EFELisboa

O ministro dos Negócios Estrangeiros de Portugal, Augusto Santos Silva, advertiu esta quinta-feira que a suspensão de noventa dias à TAP na Venezuela, decidida pelo Governo de Nicolás Maduro, não levará a uma mudança na sua política para com esse país.

"Se alguém espera que isto seja um elemento de pressão para que Portugal mude a sua política para com Venezuela e está muito esperançoso, engana-se", declarou o ministro a correspondentes num encontro organizado pela Câmara de Comércio Luso-espanhola em Lisboa.

Santos Silva reiterou que a sua expectativa é que, pela via diplomática, se consiga levantar a suspensão, prejudicial tanto para a comunidade portuguesa residente no país caribenho como para os próprios venezuelanos, dado que a TAP era "uma das poucas companhias aéreas internacionais" que mantinha rotas regulares.

A TAP, cujo maior acionista é o Estado português, teve as suas operações suspensas durante 90 dias pelo Governo de Nicolás Maduro depois da abertura de uma investigação sobre a alegada entrada de explosivos num voo desta empresa.

As investigações referem-se a alegadas violações de segurança no voo TP173 que chegou a Caracas desde Lisboa há uma semana, no qual viajavam o líder da oposição Juan Guaidó -que é reconhecido por mais de 50 países como presidente interino- e o seu tio, Juan José Márquez.

O Governo de Nicolás Maduro disse nesse mesmo dia que o tio de Guaidó, que foi detido, transportou nesse voo explosivos sintéticos, coletes à prova de bala não declarados e um plano, escrito em inglês, para cometer atentados no país.
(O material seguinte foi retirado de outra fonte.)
(* ===== verification/Cas.v ===== *)
(** * Compare-and-swap ([internal/storage/etcd.go])

    [EtcdClient.CAS] and [CASWithRevision]: read a key, run the caller's
    [mutate], commit under a guard on the revision read, retry on conflict.  The
    abstract contract [cas_spec] says that such a call is one atomic
    read-modify-write; every handler that mutates etcd is proved against it. *)

From S2P Require Import Prelude GoStrings Etcd Db Effects.
Local Open Scope string_scope.
Local Open Scope Z_scope.
Local Open Scope go_scope.

Definition casMaxRetries : nat := 5.
Definition casInitialBackoff : Z := 50 * 1000000.

Record CASResult := MkCAS { cas_value : string; cas_delete : bool }.
#[export] Instance CASResult_eq_dec : EqDecision CASResult.
Proof. solve_decision. Defined.
Definition cas_put (v : string) : CASResult := MkCAS v false.
Definition cas_remove : CASResult := MkCAS "" true.

(** What a CAS call returns instead of [nil]: the error of [mutate],
    [ErrCASConflict], a failed request, or [ctx.Err()]. *)
Inductive caserr (X : Type) := CasMutate (x : X) | CasConflict (key : string) | CasEtcd (e : eerr) | CasCtx.
Arguments CasMutate {X} x.
Arguments CasConflict {X} key.
Arguments CasEtcd {X} e.
Arguments CasCtx {X}.

(** The bytes of a value as the client sees them: an empty value travels as an
    absent field and reads as [nil]. *)
Definition kv_bytes (v : string) : option string := if String.eqb v "" then None else Some v.

Section cas.
Context {X Y : Type}.

(** [mutate] sees the value, its ModRevision and the clock; besides the result
    it returns what its closure captures for the caller. *)
Definition mutator : Type := option string -> Z -> Z -> result X (CASResult * Y).

Definition cas_current (o : option kv) : option string :=
  match o with Some e => kv_bytes (kv_value e) | None => None end.
Definition cas_revision (o : option kv) : Z := match o with Some e => kv_mod e | None => 0 end.
Definition cas_guard (key : string) (modRevision : Z) : guard :=
  if modRevision =? 0 then Version0 key else ModRevEq key modRevision.
Definition cas_op (key : string) (res : CASResult) : etcdop :=
  if cas_delete res then OpDelete key else OpPut key (cas_value res).

Fixpoint cas_loop (attempts : nat) (backoff : Z) (key : string) (mutate : mutator)
  : prog (result (caserr X) Y) :=
  match attempts with
  | O => Ret (Err (CasConflict key))
  | S attempts =>
      do! resp := call (EGet key) in
      match resp with
      | Err e => Ret (Err (CasEtcd e))
      | Ok o =>
          do! now := call ENow in
          match mutate (cas_current o) (cas_revision o) now with
          | Err x => Ret (Err (CasMutate x))
          | Ok (res, y) =>
              do! txnResp := call (ETxn (cas_guard key (cas_revision o)) (cas_op key res)) in
              match txnResp with
              | Err e => Ret (Err (CasEtcd e))
              | Ok true => Ret (Ok y)
              | Ok false =>
                  do! ended := call (ESleep backoff true) in
                  if ended : bool then Ret (Err CasCtx)
                  else cas_loop attempts (backoff * 2) key mutate
              end
          end
      end
  end.
Definition CASWithRevision (key : string) (mutate : mutator) : prog (result (caserr X) Y) :=
  cas_loop casMaxRetries casInitialBackoff key mutate.

(** [CAS] ignores the revision. *)
Definition CAS (key : string) (mutate : option string -> Z -> result X (CASResult * Y))
  : prog (result (caserr X) Y) :=
  CASWithRevision key (fun current _ now => mutate current now).

Lemma cas_loop_uses (ok : allowed) n backoff key (mutate : mutator) :
  (forall k, ok _ (EGet k) = true) -> ok _ ENow = true -> (forall g o, ok _ (ETxn g o) = true) ->
  (forall d, ok _ (ESleep d true) = true) -> uses ok (cas_loop n backoff key mutate).
Proof.
  intros Hg Hn Ht Hs. revert backoff. induction n as [|n IH]; intros backoff; cbn [cas_loop]; [done|].
  solve_uses; auto using uses_call.
Qed.

(** ** The abstract contract *)

Section spec.
Context `{EtcdLaws E}.

Definition sees (key : string) (mutate : mutator) (s : E) (now : Z) : result X (CASResult * Y) :=
  mutate (cas_current (et_get s key)) (cas_revision (et_get s key)) now.

(** [w1] is the world at the instant the operation takes effect. *)
Inductive cas_spec (key : string) (mutate : mutator) (w : world E)
  : result (caserr X) Y -> world E -> Prop :=
| CasCommitted w1 now res y :
    drift w w1 -> w_now w <= now <= w_now w1 ->
    sees key mutate (w_etcd w1) now = Ok (res, y) ->
    cas_spec key mutate w (Ok y)
      (with_etcd w1 (do_op (w_etcd w1) (cas_op key res))
         (ATxn (w_etcd w1) (cas_guard key (cas_revision (et_get (w_etcd w1) key))) (cas_op key res)))
| CasRefused w1 now x w' :
    drift w w1 -> w_now w <= now <= w_now w' ->
    sees key mutate (w_etcd w1) now = Err x -> drift w1 w' ->
    cas_spec key mutate w (Err (CasMutate x)) w'
| CasGaveUp w' : drift w w' -> cas_spec key mutate w (Err (CasConflict key)) w'
| CasCancelled w' : drift w w' -> cas_spec key mutate w (Err CasCtx) w'
| CasFailed e w' : drift w w' -> cas_spec key mutate w (Err (CasEtcd e)) w'
(* the request's answer was lost after it committed *)
| CasUnknown e w1 now res y :
    drift w w1 -> w_now w <= now <= w_now w1 ->
    sees key mutate (w_etcd w1) now = Ok (res, y) ->
    cas_spec key mutate w (Err (CasEtcd e))
      (with_etcd w1 (do_op (w_etcd w1) (cas_op key res))
         (ATxn (w_etcd w1) (cas_guard key (cas_revision (et_get (w_etcd w1) key))) (cas_op key res))).

(** The guard passes only on the entry that was read. *)
Lemma guard_identifies (w w1 : world E) key :
  world_wf w -> drift w w1 ->
  check (w_etcd w1) (cas_guard key (cas_revision (et_get (w_etcd w) key))) = true ->
  et_get (w_etcd w1) key = et_get (w_etcd w) key.
Proof.
  intros Hw ((l & El) & _) Hc. unfold cas_guard, cas_revision in Hc.
  destruct (et_get (w_etcd w) key) as [e|] eqn:He.
  - pose proof (mod_bound _ _ _ Hw He). destruct (Z.eqb_spec (kv_mod e) 0); [lia|]. cbn [check] in Hc.
    destruct (et_get (w_etcd w1) key) as [e'|] eqn:He'.
    + apply Z.eqb_eq in Hc. rewrite El in He'. f_equal. eapply mod_identifies; eauto.
    + apply Z.eqb_eq in Hc. lia.
  - simpl in Hc. by destruct (et_get (w_etcd w1) key).
Qed.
Para reverter a situação, Lisboa colocou em andamento os "mecanismos necessários" de cariz diplomático, enquanto a companhia procura "soluções para os milhares de passageiros que tinham reservas", segundo explicou a própria TAP num comunicado enviado hoje à imprensa portuguesa.

Além da situação com a Venezuela, o ministro dos Negócios Estrangeiros referiu-se a uma eventual candidatura da ministra espanhola de Economia, Nadia Calviño, à presidência do Eurogrupo, liderado atualmente pelo português Mário Centeno.

"É muito cedo para falar", disse Santos Silva, que na sua participação no encontro de Lisboa advogou que Portugal e Espanha reforcem a sua cooperação em espaços políticos e económicos aos que pertencem para defender interesses comuns.

Mais especificamente, referiu-se às negociações sobre o próximo orçamento da União Europeia, no qual Lisboa e Madrid defendem os interesses os países do grupo de Amigos da Coesão.

Como tal, destacou a importância de avançar num acordo entre o bloco europeu e o Mercosul, referindo-se à conveniência de manter uma relação "adulta e sem complexos" com gigantes económicos como a China.

O ministro também destacou a importância de que a Península Ibérica se considere uma "ilha energética" e se avance numa "estratégia essencial" de "diversificação das fontes de abastecimento energético para o continente".